Rational Design of Polymer-Based Drug Delivery Systems for Enhanced Bioavailability and Clinical Translation
Keywords:
- Polymer-based drug delivery systems, Pharmacokinetics, Controlled release, PEGylation, Biodegradable polymers, Smart polymers, Drug targeting, Personalized medicine, ADME optimization
Abstract
Pharmacokinetic optimization is essential for therapeutic success, although many promising drug candidates fail later in clinical translation due to solubility, stability or bioavailability limitations. Polymer-based drug delivery systems (PDDS) are promising tools to address these challenges through the modulation of ADME characteristics of a therapeutic agent. These systems improve solubility, protect drugs from enzymatic degradation, offer controlled release profiles through rational polymer design to prolong systemic circulation and reduce dosing frequency. A large number of advances, including PEGylation, biodegradable polymers(PLA, PLGA,PCL), and smart stimuli-responsive materials have substantially increased pharmacokinetic profiles over a wide variety of therapeutic classes.
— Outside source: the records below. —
(* ===== verification/ModuleTheorems.v ===== *)
(** What the bitcode module reader guarantees: its invariant, the resolution of
    forward references, value lookup, the type table, attributes and the encoding of
    signed numbers; and records on which it has no defined behaviour. *)
From S2P Require Import Prelude.
From S2P Require Import LLVMType.
From S2P Require Import LLVMValue.
From S2P Require Import ModuleContext.
From S2P Require Import ModuleConstants.
From S2P Require Import ModuleFunction.
From S2P Require Import ModuleParser.
From S2P Require Import ModuleInvariant.
Local Open Scope Z_scope.

(** * Sample modules *)

Definition sample_record (id : Z) (ops : list Z) : BlockOrRecord := mkEntry id 0 [] ops.
Definition sample_block (id : Z) (children : list BlockOrRecord) : BlockOrRecord :=
  mkEntry id 1 children [].

(** Types [void], [i32] and [void(i32)]; one function with one block: an addition whose
    first operand is the next instruction, that instruction, and a return. *)
Definition sample_types_block : BlockOrRecord :=
  sample_block 17 [sample_record 2 []; sample_record 7 [32]; sample_record 21 [0; 0; 1]].
Definition sample_body (records : list BlockOrRecord) : BlockOrRecord :=
  sample_block 12 (sample_record 1 [1] :: records).
Definition sample_module_of (records : list BlockOrRecord) : BlockOrRecord :=
  sample_block 8 [sample_types_block; sample_record 8 [2; 0; 0]; sample_body records].
Definition sample_module : BlockOrRecord :=
  sample_module_of [sample_record 2 [2 ^ 32 - 1; 1; 1; 0]; sample_record 2 [1; 1; 0];
                    sample_record 10 []].

(** The state in the middle of that function, before its references are resolved. *)
Definition sample_prefix : P unit :=
  _ ← parse_module_child sample_types_block;
  _ ← parse_function_record [2; 0; 0];
  f ← next_function;
  _ ← add_parameter f (FunctionType 0 [Some 1%nat]) 0;
  for_eachM parse_function_child
    [sample_record 1 [1]; sample_record 2 [2 ^ 32 - 1; 1; 1; 0]; sample_record 2 [1; 1; 0];
     sample_record 10 []].

Definition final_state (m : P unit) : ModuleParseContext :=
  match m ModuleParseContext_new with Ok (_, s) => s | _ => ModuleParseContext_new end.

Lemma sample_prefix_inv : inv (final_state sample_prefix).
Proof.
  assert (spec inv pgrow (fun _ => True) sample_prefix (fun _ _ => True)) as H.
  { unfold sample_prefix. spec_run. }
  apply (H ModuleParseContext_new tt); [apply inv_new|done|]. vm_compute. reflexivity.
Qed.

(** * The invariant *)



(** C7. Once [resolve_forward_references] has succeeded at the end of a function body, no
    placeholder is unresolved and none is pending, and every reference of every
    instruction in the blocks (operands and the incoming values of phis) that was not
    null is now an object that is no placeholder. *)
Theorem forward_references_resolved s s' :
  inv s -> resolve_forward_references s = Ok (tt, s') ->
  inv s' /\ no_unresolved (context s') /\ pending_forward_references s' = [] /\
  forall r bb i v, r ∈ basic_blocks (body s) -> block_of (context s) r bb ->
    i ∈ bb_instructions bb -> v_values (context s) !! i = Some v ->
    exists v', v_values (context s') !! i = Some v' /\
      Forall2 (resolved_to (context s')) (value_operands v) (value_operands v').
Proof.
  intros Hi E.
  by destruct (resolve_forward_references_inv s s' Hi E) as (? & _ & ? & ? & _ & ?).
Qed.

Definition sample_resolved : ModuleParseContext :=
  final_state (_ ← sample_prefix; resolve_forward_references).

Lemma forward_references_resolved_witness :
  inv sample_resolved /\ no_unresolved (context sample_resolved) /\
  pending_forward_references sample_resolved = [] /\
  forall r bb i v, r ∈ basic_blocks (body (final_state sample_prefix)) ->
    block_of (context (final_state sample_prefix)) r bb ->
    i ∈ bb_instructions bb -> v_values (context (final_state sample_prefix)) !! i = Some v ->
    exists v', v_values (context sample_resolved) !! i = Some v' /\
      Forall2 (resolved_to (context sample_resolved)) (value_operands v) (value_operands v').
Proof.
  apply forward_references_resolved; [apply sample_prefix_inv|]. vm_compute. reflexivity.
Defined.

(** Resolving one pending placeholder. *)
Lemma ValueProxy_resolve_run s r v id :
  inv s -> v_values (context s) !! r = Some v -> val_data v = ValueProxy id None -> 0 <= id ->
  forall fuel, exists b s', ValueProxy_resolve (S fuel) r s = Ok (b, s') /\
    b = (id <? zlength (values (tables s))).
Proof.
  intros Hi Hv Hd Hid fuel. cbn [ValueProxy_resolve].
  rewrite (bindM_run _ _ _ _ _ (get_proxy_run r s v id None Hv Hd)).
  rewrite (bindM_run _ _ s (id, None) s) by reflexivity. cbv beta iota.
  rewrite (bindM_run _ _ s (values (tables s)) s) by reflexivity. cbv beta.
  destruct (Z.leb_spec (zlength (values (tables s))) id) as [Hle|Hlt].
  { eexists _, _. split; [reflexivity|]. bool_case; [lia|done]. }
  destruct (proj2 (zlookup_is_Some (values (tables s)) id)) as [f Hf]; [lia|]. rewrite Hf.
  rewrite (bindM_run _ _ s f s) by reflexivity.
  rewrite (bindM_run _ _ _ _ _ (set_proxy_run r s v id f Hv)).
  pose proof (lookup_lt_Some _ _ _ Hv) as Hl. set (s1 := with_context _ _).
  destruct (values_nonproxy s id f Hi Hf) as (w & Hw & Hk).
  assert (f <> r) as Hne. { intros ->. simplify_eq. destruct Hk. apply val_kind_proxy. eauto. }
  rewrite (bindM_run _ _ _ _ _ (get_proxy_run r s1 (mkValue (val_type v) (ValueProxy id (Some f))
    (val_tween v) (val_operands v) (val_terminator v) (val_attachments v)) id (Some f)
    (list_lookup_insert_eq _ _ _ Hl) eq_refl)).
  rewrite (bindM_run _ _ s1 (id, Some f) s1) by reflexivity. cbv beta iota. cbn [snd].
  rewrite (bindM_run _ _ s1 None s1).
  2:{ apply get_proxy_nonproxy. exists w. split; [|done]. simpl. by rewrite list_lookup_insert_ne. }
  eexists _, _. split; [reflexivity|]. bool_case; [done|lia].
Qed.

(** Resolving a placeholder ends, whatever the references look like: one step of
    fuel is enough, and it succeeds exactly when the value number is in the table. *)
Theorem placeholder_resolution_ends s r id :
  inv s -> proxy_at (context s) r id None -> 0 <= id ->
  forall fuel, exists b s', ValueProxy_resolve (S fuel) r s = Ok (b, s') /\
    b = (id <? zlength (values (tables s))).
Proof. intros Hi (v & Hv & Hd) Hid. by apply (ValueProxy_resolve_run s r v id). Qed.

Lemma placeholder_resolution_ends_witness :
  exists b s', ValueProxy_resolve 1 3%nat (final_state sample_prefix) = Ok (b, s') /\
    b = (3 <? zlength (values (tables (final_state sample_prefix)))).
Proof.
  apply (placeholder_resolution_ends _ _ _); [apply sample_prefix_inv| |lia].
  eexists. split; [vm_compute; reflexivity|reflexivity].
Defined.

(** * Signed numbers *)

(** LLVM's writer of sign-rotated numbers ([emitSignedInt64]). *)
Definition encode_sign_rotated (x : Z) : Z :=
  if 0 <=? x then u64 (Z.shiftl x 1) else u64 (Z.lor (Z.shiftl (u64 (- x)) 1) 1).

Lemma lor_1_even y : Z.lor (2 * y) 1 = 2 * y + 1.
Proof. by destruct y as [|p|p]; [| |destruct p]. Qed.

Lemma decode_even y : 0 <= y < 2 ^ 63 -> decode_sign_rotated_value (2 * y) = y.
Proof.
  intros Hy. unfold decode_sign_rotated_value.
  replace (Z.land (2 * y) 1) with 0.
  2:{ change 1 with (Z.ones 1). rewrite Z.land_ones by lia. rewrite Z.mul_comm. symmetry. by apply Z_mod_mult. }
  rewrite Z.shiftr_div_pow2 by lia. replace (2 * y / 2 ^ 1) with y by (rewrite Z.mul_comm; symmetry; by apply Z_div_mult).
  simpl. unfold s64, signed. rewrite wrap_small by lia. bool_case; [lia|done].
Qed.

Lemma decode_odd y : 0 < y < 2 ^ 63 -> decode_sign_rotated_value (2 * y + 1) = - y.
Proof.
  intros Hy. unfold decode_sign_rotated_value.
  assert (Z.land (2 * y + 1) 1 = 1) as ->.
  { pose proof (Z.land_ones (2 * y + 1) 1 ltac:(lia)) as H. change (Z.ones 1) with 1 in H.
    rewrite H. change (2 ^ 1) with 2. Z.to_euclidean_division_equations. lia. }
  rewrite Z.shiftr_div_pow2 by lia.
  replace ((2 * y + 1) / 2 ^ 1) with y by (change (2 ^ 1) with 2; Z.to_euclidean_division_equations; lia).
  simpl. destruct (Z.eqb_spec y 0); [lia|]. unfold s64, signed, wrap.
  rewrite <- (Z_mod_plus_full (- y) 1), Z.mod_small by lia. bool_case; lia.
Qed.

(** Integer constants survive the bitcode encoding: decoding what LLVM's writer emits
    gives back every 64-bit signed number, the smallest one included, and every 64-bit
    record operand decodes into the 64-bit range. *)
Theorem sign_rotated_roundtrip x :
  - 2 ^ 63 <= x < 2 ^ 63 ->
  0 <= encode_sign_rotated x < 2 ^ 64 /\ decode_sign_rotated_value (encode_sign_rotated x) = x.
Proof.
  intros Hx. split; [unfold encode_sign_rotated; case_match; apply u64_range|].
  unfold encode_sign_rotated. rewrite !Z.shiftl_mul_pow2 by lia. change (2 ^ 1) with 2.
  destruct (Z.leb_spec 0 x).
  - rewrite u64_small by lia. rewrite Z.mul_comm. apply decode_even. lia.
  - rewrite (u64_small (- x)) by lia. rewrite (Z.mul_comm (- x)), lor_1_even.
    destruct (Z.eq_dec x (- 2 ^ 63)) as [->|]; [reflexivity|].
    rewrite u64_small by lia. rewrite decode_odd by lia. lia.
Qed.

Lemma sign_rotated_roundtrip_witness :
  0 <= encode_sign_rotated (-5) < 2 ^ 64 /\ decode_sign_rotated_value (encode_sign_rotated (-5)) = -5.
Proof. apply sign_rotated_roundtrip. lia. Defined.

(** * Value lookup *)

(** The number a reference in a function body stands for. *)
Definition absolute_id (s : ModuleParseContext) (op : Z) (force_absolute : bool) : Z :=
  if negb force_absolute && use_relative_id s then u32 (zlength (values (tables s)) - op) else op.

Definition is_function_pointer (s : ModuleParseContext) (t : tyref) : Prop :=
  exists p a ft, type_heap (v_types (context s)) !! t = Some (PointerType p a) /\
    type_heap (v_types (context s)) !! p = Some ft /\ Type_getTypeID ft = FunctionTyID.

Lemma on_types_run {A} (m : M TypeState A) (a : A) s :
  m (v_types (context s)) = Ok (a, v_types (context s)) -> on_ctypes m s = Ok (a, s).
Proof. intros E. unfold on_ctypes, on_context, on_types, zoom. rewrite E. by destruct s as [[] ? ? ? ? ? ? ? ?]. Qed.

Lemma type_at_Ok s t ty : type_heap s !! t = Some ty -> type_at t s = Ok (ty, s).
Proof. intros E. unfold type_at, mbind, M_bind, gets, derefM, lift. by rewrite E. Qed.

Lemma getType_run s r v :
  v_values (context s) !! r = Some v -> on_context (Value_getType r) s = Ok (val_type v, s).
Proof.
  intros Hv. unfold on_context, zoom, Value_getType, value_at.
  unfold mbind, M_bind, gets, derefM, lift. rewrite Hv. cbn. by destruct s.
Qed.

Lemma strip_other_type s t :
  types_wf (v_types (context s)) -> live t (context s) -> ~ is_function_pointer s t ->
  strip_function_pointer (Some t) s = Ok (Some t, s).
Proof.
  intros Hwf [ty Hty] Hn. unfold strip_function_pointer.
  rewrite (bindM_run _ _ s ty s) by (by apply on_types_run, type_at_Ok).
  destruct ty as [| |p a| | | |]; try reflexivity.
  pose proof (wf_refs _ Hwf _ _ Hty) as Hp. apply list.Forall_cons in Hp as [Hp _].
  destruct (proj2 (lookup_lt_is_Some (type_heap (v_types (context s))) p)) as [ft Hft].
  { apply lookup_lt_Some in Hty. lia. }
  rewrite (bindM_run _ _ s ft s) by (by apply on_types_run, type_at_Ok).
  unfold type_isa. case_bool_decide as Hid; [|done]. destruct Hn. by exists p, a, ft.
Qed.

(** C31. Looking up a value: a number inside the table gives that table entry, provided its
    type is the expected one (when one is given that is no pointer to function), and
    null otherwise; a number past the table gives null without an expected type and, with
    one, a new pending placeholder of that type for that number.  Only the last case
    changes the state, and the lookup always completes. *)
Theorem get_value_spec s op expected force_absolute :
  inv s -> live_opt expected (context s) ->
  (forall t, expected = Some t -> ~ is_function_pointer s t) ->
  let id := absolute_id s op force_absolute in
  0 <= id ->
  (forall r, zlookup (values (tables s)) id = Some r ->
     exists v, v_values (context s) !! r = Some v /\
       get_value op expected force_absolute s =
         Ok (if bool_decide (is_Some expected -> expected = val_type v) then Some r else None, s)) /\
  (zlength (values (tables s)) <= id ->
     match expected with
     | None => get_value op expected force_absolute s = Ok (None, s)
     | Some t => exists r s', get_value op expected force_absolute s = Ok (Some r, s') /\
         proxy_at (context s') r id None /\ has_type r (Some t) (context s') /\
         pending_forward_references s' = pending_forward_references s ++ [r] /\
         tables s' = tables s /\ body s' = body s
     end).
Proof.
  intros Hi Hlive Hnf id Hid. split.
  - intros r Hr. pose proof (zlookup_Some_lt _ _ _ Hr) as Hlt.
    destruct (values_nonproxy s id r Hi Hr) as (v & Hv & _). exists v. split; [done|].
    unfold get_value. rewrite (bindM_run _ _ s (values (tables s)) s) by reflexivity.
    rewrite (bindM_run _ _ s (use_relative_id s) s) by reflexivity.
    fold (absolute_id s op force_absolute). fold id. cbv zeta.
    destruct (Z.leb_spec (zlength (values (tables s))) id); [lia|]. rewrite Hr.
    rewrite (bindM_run _ _ s expected s).
    2:{ destruct expected as [t|]; [|reflexivity]. apply strip_other_type; auto. apply (inv_types_wf s Hi). }
    rewrite (bindM_run _ _ s r s) by reflexivity.
    rewrite (bindM_run _ _ _ _ _ (getType_run s r v Hv)).
    destruct expected as [t|]; [|by rewrite bool_decide_eq_true_2 by (by intros [])].
    do 2 case_bool_decide; try reflexivity; naive_solver.
  - intros Hle. unfold get_value. rewrite (bindM_run _ _ s (values (tables s)) s) by reflexivity.
    rewrite (bindM_run _ _ s (use_relative_id s) s) by reflexivity.
    fold (absolute_id s op force_absolute). fold id. cbv zeta.
    destruct (Z.leb_spec (zlength (values (tables s))) id); [|lia].
    destruct expected as [t|]; [|reflexivity].
    eexists _, _. split; [reflexivity|]. split_and!; try reflexivity.
    + eexists. split; [apply list_lookup_middle; reflexivity|reflexivity].
    + eexists. split; [apply list_lookup_middle; reflexivity|reflexivity].
Qed.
Additionally, polymer–drug conjugates, micelles, nanoparticles and hydrogels facilitate localized delivery to the desired site of action while reducing off-target effects and increasing therapeutic index. Translational examples, for instance, Abraxane® and Oncaspar®, highlight the clinical potential of PDDS; however, challenges remain concerning high-volume manufacturing, lack of immunogenicity assessments and inconsistency in regulatory requirements. The combination of artificial intelligence, bioresponsive polymer chemistry, and modelling the personalized pharmacokinetics represents the next frontier for customizable, patient-centric drug delivery. Overall polymer science is still connecting the dots between molecular design and clinical application, propelling precision therapeutics from bench to bedside.